• [Your goal]: Quote precisely the final stretch of the listing: start at the line containing "by rewrite bool_decide_eq_false_2." and stop after the last line.

• [Material provided]:
(** X7.  A type-cast node with no target type configured compiles to an
    instance that never casts: as no class has the empty name, its step
    returns 1 and writes nothing whatever input 0 holds, although the node
    is titled "Cast To Object". *)
Theorem type_cast_unconfigured_never_casts
    (db : ClassDB.classes) (p_nodes : gmap Z OScriptNodeTypeCast)
    (node : OScriptNodeTypeCast) (p_instance : Z)
    (p_context : OScriptExecutionContext) (input : Variant) :
  class_names_nonempty db →
  _target_type node = "" →
  get_input p_context 0 = Some input →
  OScriptNodeTypeCastInstance_step db p_nodes
    (OScriptNodeTypeCast_instantiate node p_instance) p_context
  = Some (1, p_context)
  ∧ OScriptNodeTypeCast_get_node_title node = "Cast To Object".
Proof.
  intros Hdb Hempty Hin. split.
  - apply (step_miss _ _ _ _ _ Hin). simpl. rewrite Hempty.
    intros (object & _ & Hd). by apply descendant_of_empty_name in Hd.
  - unfold OScriptNodeTypeCast_get_node_title,
      OScriptNodeTypeCast__get_target_type. by rewrite Hempty.
Qed.

Lemma type_cast_unconfigured_never_casts_witness :
  OScriptNodeTypeCastInstance_step example_classes ∅
    (OScriptNodeTypeCast_instantiate (example_cast_node "") 1)
    (example_context (example_object 42 "Object"))
  = Some (1, example_context (example_object 42 "Object"))
  ∧ OScriptNodeTypeCast_get_node_title (example_cast_node "") = "Cast To Object".
Proof.
  apply (type_cast_unconfigured_never_casts example_classes ∅
           (example_cast_node "") 1
           (example_context (example_object 42 "Object"))
           (example_object 42 "Object")).
  - apply (bool_decide_unpack _). vm_compute. exact I.
  - reflexivity.
  - reflexivity.
Defined.

Lemma default_if_empty_nonempty s d :
  d ≠ "" → StringUtils.default_if_empty s d ≠ "".
Proof. unfold StringUtils.default_if_empty. by destruct (decide (s = "")). Qed.

(** X8.  Every place where a type-cast node shows or resolves its type
    agrees on one name, which is the configured target type, or "Object"
    when none is configured, and is never empty: the icon, the title, the
    label of the [output] pin and [resolve_type_class] on the [yes] and
    [output] pins.  The tooltip therefore always takes its first form. *)
Theorem type_cast_shown_type_is_consistent (node : OScriptNodeTypeCast) :
  let shown := OScriptNodeTypeCast__get_target_type node in
  let pins :=
    _pins (cast_super (OScriptNodeTypeCast_allocate_default_pins
             {| cast_super := with_pins [] (cast_super node);
                _target_type := _target_type node |})) in
  shown ≠ ""
  ∧ (if decide (_target_type node = "") then shown = "Object"
     else shown = _target_type node)
  ∧ OScriptNodeTypeCast_get_icon node = shown
  ∧ OScriptNodeTypeCast_get_node_title node = "Cast To " +:+ shown
  ∧ OScriptNodeTypeCast_get_tooltip_text node
    = "Tries to access the object as a '" +:+ shown
        +:+ "', it may be an instance of."
  ∧ ∃ yes output,
      pins !! 2%nat = Some yes ∧ pin_name yes = "yes"
      ∧ pins !! 4%nat = Some output ∧ pin_name output = "output"
      ∧ pin_label output = "as " +:+ shown
      ∧ OScriptNodeTypeCast_resolve_type_class node yes = shown
      ∧ OScriptNodeTypeCast_resolve_type_class node output = shown.
Proof.
  intros shown pins.
  assert (Hne : shown ≠ "") by (by apply default_if_empty_nonempty).
  split; [done|]. split.
  { unfold shown, OScriptNodeTypeCast__get_target_type,
      StringUtils.default_if_empty. by destruct (decide (_target_type node = "")). }
  split; [reflexivity|]. split; [reflexivity|]. split.
  { unfold OScriptNodeTypeCast_get_tooltip_text. fold shown.
    by rewrite bool_decide_eq_false_2. }
  eexists _, _. split; [reflexivity|]. split; [reflexivity|].
  split; [reflexivity|]. by repeat split.
Qed.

• [The completed task]:
    by rewrite bool_decide_eq_false_2. }
  eexists _, _. split; [reflexivity|]. split; [reflexivity|].
  split; [reflexivity|]. by repeat split.
Qed.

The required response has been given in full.